= Jorge Luiz Thais Martins =

Brazilian serial killer

Jorge Luiz Thais Martins is a Brazilian man and former colonel of the Military Firefighters Corps who was previously convicted of killing 9 drug addicts during a five-month period between August 2010 and January 2011 in the city of Curitiba, the state capital of Paraná. The case garnered massive attention, and through police misconduct, Thais was erroneously arrested and convicted for them with the supposed motive that he wanted to avenge the death of his son, Jorge Guilherme Marinho Martins. This supposed motive led to comparisons to the main character of the 1974 American film Death Wish, who went on a revenge-motivated killing spree to avenge the murder of his wife and the rape of his daughter.

==Prosecution==
Thais was initially presented as the prime suspect when several witnesses supposedly recognized him as the "executioner". Due to the fact that the murders began shortly after his son was murdered in a botched robbery by two drug addicts, local authorities believed that he had a reasonable motive to commit the murders and thus arrested him for the crimes.

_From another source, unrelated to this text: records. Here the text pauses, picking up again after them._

(** * The SDR automation core: inbound pipeline, outbound sender, contact
    deduplication, follow-up cadence and self-learning rules.

    A shallow embedding of [sdr/models.py], [sdr/db.py], [sdr/crm/airtable.py],
    [sdr/crm/dedup.py], [sdr/pipeline.py], [sdr/outbound.py], [sdr/followup.py],
    [sdr/ai/learner.py], [sdr/main.py], [sdr/sending/rate_limiter.py],
    [sdr/connections/handler.py], [sdr/enrichment/enricher.py] and
    [sdr/sources/gmail.py].

    Conventions of the embedding:
    - a Python [dict] of Airtable fields is a [gmap string value];
    - [datetime] values are integers (seconds); rendering with
      [strftime("%Y-%m-%d")] is the truncation to the day ([date_of]);
    - a Python [str] is a [string] whose characters are the code points
      below 256; [lower] and [strip] are those of Python on them;
    - a Python float is the rational it holds ([Q]); the edit distance is
      computed in the binary64 format, by the operations of [SpecFloat],
      the times and tokens of the rate limiter with exact arithmetic;
    - Airtable record ids are natural numbers handed out by a counter;
    - the external collaborators (classifier, drafter, enricher, sender,
      the language-model calls, [difflib]) are function parameters whose
      result may be an exception ([Err]);
    - the three Airtable tables and the SQLite tables are in-memory
      lists and maps; transport errors of those stores are not modelled. *)

From Stdlib Require Import ZArith QArith Qround String Ascii List Bool Lia.
From Stdlib Require Import Qabs Lqa SpecFloat.
From stdpp Require Import base option list gmap strings pretty sorting.

Local Open Scope string_scope.
Local Open Scope list_scope.

(** ** Enumerations ([sdr/models.py]) *)

Module SourceChannel.
Inductive t := GMAIL | LINKEDIN | BOTH.

Definition value (c : t) : string :=
  match c with GMAIL => "Gmail" | LINKEDIN => "LinkedIn" | BOTH => "Both" end.

Definition of_string (s : string) : option t :=
  if String.eqb s "Gmail" then Some GMAIL
  else if String.eqb s "LinkedIn" then Some LINKEDIN
  else if String.eqb s "Both" then Some BOTH
  else None.

Definition eqb (a b : t) : bool :=
  match a, b with
  | GMAIL, GMAIL | LINKEDIN, LINKEDIN | BOTH, BOTH => true
  | _, _ => false
  end.
End SourceChannel.

Module MessageDirection.
Inductive t := INBOUND | OUTBOUND.

Definition value (d : t) : string :=
  match d with INBOUND => "Inbound" | OUTBOUND => "Outbound" end.

Definition of_string (s : string) : option t :=
  if String.eqb s "Inbound" then Some INBOUND
  else if String.eqb s "Outbound" then Some OUTBOUND
  else None.

Definition eqb (a b : t) : bool :=
  match a, b with
  | INBOUND, INBOUND | OUTBOUND, OUTBOUND => true
  | _, _ => false
  end.
End MessageDirection.

Module LeadCategory.
Inductive t := HOT | WARM | COLD | NOT_A_LEAD.

Definition value (c : t) : string :=
  match c with
  | HOT => "Hot" | WARM => "Warm" | COLD => "Cold" | NOT_A_LEAD => "Not a Lead"
  end.

Definition of_string (s : string) : option t :=
  if String.eqb s "Hot" then Some HOT
  else if String.eqb s "Warm" then Some WARM
  else if String.eqb s "Cold" then Some COLD
  else if String.eqb s "Not a Lead" then Some NOT_A_LEAD
  else None.
End LeadCategory.

Module ConversationStage.
Inductive t :=
  NEW | ENGAGING | QUALIFYING | BOOKING | FOLLOW_UP | NURTURE | CLOSED_WON | CLOSED_LOST.

Definition value (s : t) : string :=
  match s with
  | NEW => "New" | ENGAGING => "Engaging" | QUALIFYING => "Qualifying"
  | BOOKING => "Booking" | FOLLOW_UP => "Follow Up" | NURTURE => "Nurture"
  | CLOSED_WON => "Closed Won" | CLOSED_LOST => "Closed Lost"
  end.

Definition of_string (s : string) : option t :=
  if String.eqb s "New" then Some NEW
  else if String.eqb s "Engaging" then Some ENGAGING
  else if String.eqb s "Qualifying" then Some QUALIFYING
  else if String.eqb s "Booking" then Some BOOKING
  else if String.eqb s "Follow Up" then Some FOLLOW_UP
  else if String.eqb s "Nurture" then Some NURTURE
  else if String.eqb s "Closed Won" then Some CLOSED_WON
  else if String.eqb s "Closed Lost" then Some CLOSED_LOST
  else None.
End ConversationStage.

Module MessageStatus.
Inductive t := NEW | PROCESSING | DRAFT_READY | APPROVED | REJECTED | SENT | FAILED.

Definition value (s : t) : string :=
  match s with
  | NEW => "New" | PROCESSING => "Processing" | DRAFT_READY => "Draft Ready"
  | APPROVED => "Approved" | REJECTED => "Rejected" | SENT => "Sent"
  | FAILED => "Failed"
  end.

Definition of_string (s : string) : option t :=
  if String.eqb s "New" then Some NEW
  else if String.eqb s "Processing" then Some PROCESSING
  else if String.eqb s "Draft Ready" then Some DRAFT_READY
  else if String.eqb s "Approved" then Some APPROVED
  else if String.eqb s "Rejected" then Some REJECTED
  else if String.eqb s "Sent" then Some SENT
  else if String.eqb s "Failed" then Some FAILED
  else None.

Definition eqb (a b : t) : bool := String.eqb (value a) (value b).
End MessageStatus.

Module AuditAction.
Inductive t :=
  | MESSAGE_RECEIVED | CONTACT_CREATED | CONTACT_UPDATED | CLASSIFIED
  | DRAFT_CREATED | APPROVED | REJECTED | SENT | AUTO_ACCEPTED | AUTO_REJECTED
  | ENRICHED | FOLLOW_UP_CREATED | FOLLOW_UP_PAUSED | FOLLOW_UP_EXHAUSTED
  | LEARNING_CYCLE.
End AuditAction.

(** ** Python values *)

(** Truthiness of an [Optional[str]]: [None] and the empty string are falsy. *)
Definition truthy (o : option string) : bool :=
  match o with
  | Some s => negb (String.eqb s "")
  | None => false
  end.

(** Truthiness of a [str]. *)
Definition nonempty (s : string) : bool := negb (String.eqb s "").

(** [x or ""] *)
Definition or_empty (o : option string) : string := default "" o.

(** An Airtable record id. *)
Definition rec_id := nat.

(** A [datetime]; [datetime.min] is the origin. *)
Definition datetime := Z.
Definition datetime_min : datetime := 0%Z.

(** [dt.strftime("%Y-%m-%d")] read back with [datetime.fromisoformat]:
    the same day at midnight. *)
Definition date_of (dt : datetime) : datetime := (dt / 86400 * 86400)%Z.

Definition timedelta_days (d : Z) : Z := (d * 86400)%Z.

(** A field value of an Airtable record. *)
Inductive value :=
  | VStr (s : string)
  | VInt (n : Z)
  | VNum (q : Q)
  | VDate (t : datetime)
  | VLinks (l : list rec_id).

(** The result of a call that may raise. *)
Inductive Result (A : Type) :=
  | Ok (a : A)
  | Err (e : string).
Arguments Ok {A} a.
Arguments Err {A} e.

(** ** Models ([sdr/models.py]) *)

Module InboundMessage.
Record t := mk {
  source : SourceChannel.t;
  source_message_id : string;
  sender_name : string;
  sender_email : option string;
  sender_linkedin_url : option string;
  sender_title : option string;
  sender_company : option string;
  subject : option string;
  body : string;
  thread_context : string;
  received_at : datetime;
  is_connection_request : bool;
  account_id : option string
}.
End InboundMessage.

Module LeadClassification.
Record t := mk {
  category : LeadCategory.t;
  confidence : Q;
  reasoning : string;
  detected_intent : string;
  detected_signals : list string;
  should_reply : bool;
  conversation_stage : ConversationStage.t;
  icp_match_score : Q
}.
End LeadClassification.

Module DraftReply.
Record t := mk {
  reply_text : string;
  strategy_notes : string
}.
End DraftReply.

Module ContactRecord.
Record t := mk {
  id : option rec_id;
  name : string;
  email : option string;
  linkedin_url : option string;
  company : option string;
  title : option string;
  source_channel : SourceChannel.t;
  lead_category : LeadCategory.t;
  conversation_stage : ConversationStage.t;
  ai_confidence : Q;
  detected_intent : string;
  signal_stack : string;
  ai_reasoning : string;
  first_contact : option datetime;
  last_contact : option datetime;
  interaction_count : Z;
  enriched_data : string;
  follow_up_count : Z;
  follow_up_channel : option string;
  next_follow_up_date : option datetime;
  follow_up_status : string;
  last_outbound_at : option datetime
}.
End ContactRecord.

Module MessageRecord.
Record t := mk {
  id : option rec_id;
  contact_id : option rec_id;
  source : SourceChannel.t;
  direction : MessageDirection.t;
  subject : option string;
  body : string;
  thread_context : string;
  draft_reply : string;
  status : MessageStatus.t;
  classification : string;
  conversation_stage : string;
  ai_draft_version : string;
  edit_distance : option Q;
  received_at : option datetime;
  sent_at : option datetime;
  send_error : string;
  account_id : string;
  source_message_id : string;
  follow_up_number : option Z
}.
End MessageRecord.

(** An audit entry; the free-text [details] (trace ids, timings) and the
    timestamp are left out. *)
Module AuditLogEntry.
Record t := mk {
  action : AuditAction.t;
  contact_id : option rec_id;
  message_id : option rec_id
}.
End AuditLogEntry.

(** ** Sorting, as [list.sort(key=..., reverse=...)] does it: stable. *)

Section Sorting.
Context {A : Type} (key : A -> Z).

Fixpoint insert_asc (x : A) (l : list A) : list A :=
  match l with
  | [] => [x]
  | y :: l' => if (key x <=? key y)%Z then x :: l else y :: insert_asc x l'
  end.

While his initial detention lasted only 19 days and he was released thanks to a habeas corpus motion from his lawyers, prosecutors were able to convince the jury that he was guilty. Despite the fact that virtually all of the evidence was circumstantial and based on witness testimony and analyses of photographs, Thais was found guilty and imprisoned. The conviction proved to be devastating for his family, with his father supposedly dying from stress due to it.

==Exoneration==
The case took a turn in August 2013, when two of the witnesses who had originally identified him went to the police station and claimed that they had made a mistake. This subsequently led to a review of the case that scrutinized the lack of concrete evidence that tied Thais to the killings.

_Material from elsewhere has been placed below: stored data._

(** ** The chain of streams *)

Lemma select_stream_selected `{Collaborators} sampleRef attr st hr stream st' :
  select_stream sampleRef attr st = (hr, stream, st') ->
  stream = selected_stream (SampleRef.Content sampleRef) (content (config st)) attr.
Proof.
  unfold selected_stream.
  destruct (Type_ (SampleRef.Content sampleRef)) eqn:Ht.
  1,2,4: unfold select_stream; rewrite Ht; now intros [= <- <- <-].
  intros E. pose proof (select_stream_strings _ _ _ _ _ _ Ht E) as Hs.
  destruct (strings_bounds _ _) as [lo hi]. now destruct Hs as (-> & _).
Qed.

(** The streams [ConfigureSampleStreams] leaves in a sample.  On a failure the
    copy stream and the size are as they were.  On success the copy stream
    is the selected content, under the crypto-hash stream if a crypto
    algorithm is asked for, under the fuzzy-hash stream if a fuzzy one is;
    the fuzzy-hash stream reads from the crypto-hash one; and the size is
    that of the outermost stream. *)
Theorem ConfigureSampleStreams_chain `{Runtime} `{Collaborators}
    (sampleRef : SampleRef.t) (attr : Attribute.t) (st : Main)
    (hr : HRESULT) (sampleRef' : SampleRef.t) (st' : Main) :
  SampleRef.attribute sampleRef = Some attr ->
  ConfigureSampleStreams sampleRef st = Some (hr, sampleRef', st') ->
  let base := selected_stream (SampleRef.Content sampleRef) (content (config st)) attr in
  let crypto := CryptoHashAlgs (config st) in
  let fuzzy := FuzzyHashAlgs (config st) in
  (FAILED hr = true
   /\ SampleRef.CopyStream sampleRef' = SampleRef.CopyStream sampleRef
   /\ SampleRef.SampleSize sampleRef' = SampleRef.SampleSize sampleRef)
  \/ (hr = S_OK
      /\ SampleRef.HashStream sampleRef'
         = (if decide (crypto = Undefined) then SampleRef.HashStream sampleRef
            else Some (CryptoHashStream crypto base))
      /\ SampleRef.FuzzyHashStream sampleRef'
         = (if decide (fuzzy = Undefined) then SampleRef.FuzzyHashStream sampleRef
            else Some (FuzzyHashStream fuzzy (crypto_layer crypto base)))
      /\ SampleRef.CopyStream sampleRef'
         = Some (fuzzy_layer fuzzy (crypto_layer crypto base))
      /\ SampleRef.SampleSize sampleRef'
         = GetSize (trace st') (fuzzy_layer fuzzy (crypto_layer crypto base))).
Proof.
  intros Hattr. unfold ConfigureSampleStreams. rewrite Hattr. cbv zeta.
  destruct (decide _) as [|_]. { intros [= <- <- <-]. left. auto. }
  cbn [mbind option_bind].
  destruct (select_stream sampleRef attr st) as [[hr1 stream] st1] eqn:E1.
  pose proof (select_stream_selected _ _ _ _ _ _ E1) as ->.
  assert (Hc1 : config st1 = config st) by apply (quiet_fields _ _ (select_stream_quiet _ _ _ _ _ _ E1)).
  destruct (FAILED hr1) eqn:F1. { intros [= <- <- <-]. left. auto. }
  unfold chain_crypto, chain_fuzzy, crypto_layer, fuzzy_layer. rewrite Hc1.
  destruct (decide (CryptoHashAlgs (config st) = Undefined)) as [Hu|Hu].
  - cbn [FAILED S_OK Z.ltb Z.compare]. rewrite Hc1.
    destruct (decide (FuzzyHashAlgs (config st) = Undefined)) as [Hf|Hf].
    + cbn [FAILED S_OK Z.ltb Z.compare]. intros [= <- <- <-]. right. cbn. auto.
    + destruct (FAILED (FuzzyOpenToRead_hr _ _ _)) eqn:F3; intros [= <- <- <-].
      * left. auto.
      * right. cbn. auto.
  - destruct (FAILED (CryptoOpenToRead_hr _ _ _)) eqn:F2. { intros [= <- <- <-]. left. auto. }
    cbn [config emit]. rewrite Hc1.
    destruct (decide (FuzzyHashAlgs (config st) = Undefined)) as [Hf|Hf].
    + cbn [FAILED S_OK Z.ltb Z.compare]. intros [= <- <- <-]. right. cbn. auto.
    + destruct (FAILED (FuzzyOpenToRead_hr _ _ _)) eqn:F3; intros [= <- <- <-].
      * left. auto.
      * right. cbn. auto.
Qed.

In March 2016, Thais was acquitted of all charges and formally exonerated, as all the murders were proven to be the doing of five current and former police officers from the Military Police that had formed a death squad. The following year, he filed a lawsuit against the state of Paraná, which was backed by his lawyers and several military institutions, all of whom signed a petition urging the state to compensate him. In November 2019, the Court of Justice of the State of Paraná (TJ-PR) ordered that the state compensate him with 50,000 reais.